C’è anche la possibilità che la proposta non venga da una delle parti, ma d’ufficio. Allora in questo caso, come si procede? Il primo Consiglio di disciplina che dovrebbe agire sarebbe quello che deve applicare i provvedimenti disciplinari.
Il socio professionista resta legato al Codice deontologico dell’Ordine a cui è iscritto, come anticipato sopra, ed è responsabile individualmente. Se la violazione del Codice deontologico commessa dal socio professionista è imputabile a direttive della Stp, la responsabilità disciplinare è di entrambi, socio professionisti e società (articolo 12, comma 2 del regolamento).
Le violazioni: quali sono i provvedimenti?
Si possono dividere in due gruppi:
– quelli che colpiscono comportamenti poco gravi e che consistono ricorsi formali (avvertimento o censura);
– quelli che colpiscono i comportamenti più gravi, che vìolano le norme penali, non solo deontologiche. La conseguenza può essere l’interruzione o anche l’inibizione, dell’esercizio dell’attività professionale per un periodo di tempo stabilito e può quindi comportare anche la sospensione, la cancellazione o la radiazione.
Aggiungiamo che anche il mancato rilievo o rimozione di una situazione di incompatibilità vanno a costituire illecito disciplinare per la Stp e per il singolo socio che di essa fa parte.
È l’articolo 12 del DM Giustizia 34/2013 che si occupa della responsabilità disciplinare. L’articolo 12 va però letto insieme agli articoli sull’iscrizione, l’8 e il 9.
Il comma 1 dell’articolo 12 tratta delle responsabilità che possono colpire autonomamente socio professionista e società; il comma 2 regola le responsabilità concorrenti, cioè nel caso in cui la responsabilità disciplinare della società concorre con quella del professionista se sussiste una violazione deontologica dovuta a direttive che derivano dalla società.
Il Dpr 137/2012 (Riforma delle professioni) ha aumentato il numero dei caso in cui possono scattare illeciti disciplinari. Se le direttive societarie infrangono, per esempio, le regole della pubblicità informativa si potrebbe incorrere in doppia responsabilità, così come nel caso in cui le società tra professionisti ad agosto non avranno stipulato l’assicurazione per i rischi che derivano dall’esercizio della professione.
Meno chiara è invece la posizione della società che, nelle direttive che impartisce, ha violato le regole nel momento in cui ha abolito le tariffe professionali, introdotto la pattuizione del compenso tra professionista e cliente e previsto l’obbligo del preventivo: non ci sono disposizioni che dicono espressamente se infrazioni in tali campi possono essere punite, né come possono esserlo.

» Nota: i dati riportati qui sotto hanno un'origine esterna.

(** Witnesses of X2, X3 and X4: a hundred samples, ten in flight per worker. *)
Lemma validated_options_construct_witness :
  exists s,
    @construct plain_constants "table" (mkOptions 100 10 4 (-1) 0 (-1)) None = Returns s
    ∧ 1 <= Sampler.max_samples_ s
    ∧ Sampler.requested_ s = 0 ∧ Sampler.returned_ s = 0
    ∧ Sampler.worker_status_ s = OkStatus ∧ Sampler.closed_ s = false
    ∧ Sampler.active_sample_ s = None
    ∧ Queue.items (Sampler.samples_ s) = []
    ∧ Queue.closed (Sampler.samples_ s) = false
    ∧ Queue.capacity (Sampler.samples_ s) = Z.to_nat (Z.max 4 1).
Proof.
  apply (@validated_options_construct plain_constants "table"
           (mkOptions 100 10 4 (-1) 0 (-1)) None).
  reflexivity.
Defined.

Lemma GetNumWorkers_bounds_witness :
  exists n,
    @GetNumWorkers plain_constants (mkOptions 100 10 40 (-1) 0 (-1)) = Returns n
    ∧ 1 <= n ∧ n <= 40 ∧ (1 < n -> n * 10 <= 100).
Proof.
  apply (@GetNumWorkers_bounds plain_constants (mkOptions 100 10 40 (-1) 0 (-1)));
    [reflexivity | simpl; lia].
Defined.

Lemma local_flexible_batch_size_bounds_witness :
  exists b,
    @local_flexible_batch_size plain_constants 64 (mkOptions 100 10 4 (-1) 0 (-1))
    = Returns b
    ∧ 1 <= b ∧ b <= 10.
Proof.
  apply (@local_flexible_batch_size_bounds plain_constants 64
           (mkOptions 100 10 4 (-1) 0 (-1))); [reflexivity | lia | simpl; lia].
Defined.

(** ** The Sampler: what a consumer call counts *)

Lemma PopNextSample_queue s status popped s' :
  Sampler.PopNextSample s = Returns (status, popped, s') ->
  Sampler.returned_ s' = Sampler.returned_ s
  ∧ Queue.closed (Sampler.samples_ s') = Queue.closed (Sampler.samples_ s)
  ∧ Sampler.active_sample_ s' = Sampler.active_sample_ s.
Proof.
  unfold Sampler.PopNextSample. intros Hpop.
  destruct (Queue.Pop (Sampler.samples_ s)) as [[p q]| | |] eqn:HPop; try done.
  apply Pop_keeps_closed in HPop. simpl in Hpop.
  destruct p as [sample|]; [by simplify_eq/=|].
  repeat exec_case Hpop; by simplify_eq/=.
Qed.

Lemma count_returned_counts s :
  Sampler.returned_ (Sampler.count_returned s) = Sampler.returned_ s + 1
  ∧ Queue.closed (Sampler.samples_ (Sampler.count_returned s))
    = Queue.closed (Sampler.samples_ s)
      || (Sampler.returned_ s + 1 =? Sampler.max_samples_ s)
  ∧ Queue.items (Sampler.samples_ (Sampler.count_returned s))
    = Queue.items (Sampler.samples_ s)
  ∧ Sampler.active_sample_ (Sampler.count_returned s) = Sampler.active_sample_ s.
Proof.
  unfold Sampler.count_returned. simpl.
  destruct (Sampler.returned_ s + 1 =? Sampler.max_samples_ s); simpl;
    repeat split; by rewrite ?orb_true_r, ?orb_false_r.
Qed.

(** X5. A [GetNextTimestep], [GetNextSample] or [GetNextTrajectory] call
    that returns an error counts nothing: [returned_] is as before and the
    call has not closed the queue. *)
Theorem failed_call_counts_nothing :
  forall s status,
    ok status = false ->
    (forall data s',
       Sampler.GetNextSample s = Returns (status, data, s') ->
       Sampler.returned_ s' = Sampler.returned_ s
       ∧ Queue.closed (Sampler.samples_ s') = Queue.closed (Sampler.samples_ s))
    ∧ (forall data s',
         Sampler.GetNextTrajectory s = Returns (status, data, s') ->
         Sampler.returned_ s' = Sampler.returned_ s
         ∧ Queue.closed (Sampler.samples_ s') = Queue.closed (Sampler.samples_ s))
    ∧ (forall data eos s',
         Sampler.GetNextTimestep s = Returns (status, data, eos, s') ->
         Sampler.returned_ s' = Sampler.returned_ s
         ∧ Queue.closed (Sampler.samples_ s') = Queue.closed (Sampler.samples_ s)
         ∧ eos = None).
Proof.
  intros s status Herr.
  assert (forall materialise mode data s',
            Sampler.get_next materialise mode s = Returns (status, data, s') ->
            Sampler.returned_ s' = Sampler.returned_ s
            ∧ Queue.closed (Sampler.samples_ s') = Queue.closed (Sampler.samples_ s))
    as Hget.
  { intros materialise mode data s'. unfold Sampler.get_next. intros Hcall.
    destruct (Sampler.PopNextSample s) as [[[st popped] s1]| | |] eqn:Hpop; try done.
    apply PopNextSample_queue in Hpop as (Hr & Hc & _). simpl in Hcall.
    repeat exec_case Hcall; simplify_eq/=; try done. }
  split; [apply Hget|]. split; [apply Hget|].
  intros data eos s'. unfold Sampler.GetNextTimestep, Sampler.MaybeSampleNext.
  intros Hcall. destruct (negb (Sampler.needs_next_sample s)); simpl in Hcall.
  - repeat exec_case Hcall; simplify_eq/=; try done.
  - destruct (Sampler.PopNextSample s) as [[[st popped] s1]| | |] eqn:Hpop; try done.
    apply PopNextSample_queue in Hpop as (Hr & Hc & _). simpl in Hcall.
    destruct popped as [sample|]; simpl in Hcall;
      repeat exec_case Hcall; simplify_eq/=; try done.
Qed.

Una nota sui Consigli di disciplina territoriali
Eventuali violazioni saranno giudicate dai Consigli di disciplina territoriali. La Riforma delle professioni ha istituito i “tribunalini” che si stanno creando in molti Ordini territoriali. Per gli architetti, gli ingegneri, i geometri e i geologi i Consigli di disciplina saranno attivi quasi tutto l’anno e in corrispondenza con il rinnovo degli Ordini.
Del Consiglio non può fare parte colui che è consigliere dell’Ordine in carica. Possono farne parte invece membri esterni agli Ordini (questo vale per tutti tranne che per i giornalisti, quindi vale anche per i tecnici). Le candidature sono vagliate dall’Ordine e selezionate dal Tribunale stesso. Tutto questo per garantire maggiore autonomia di chi compone i Consigli di disciplina.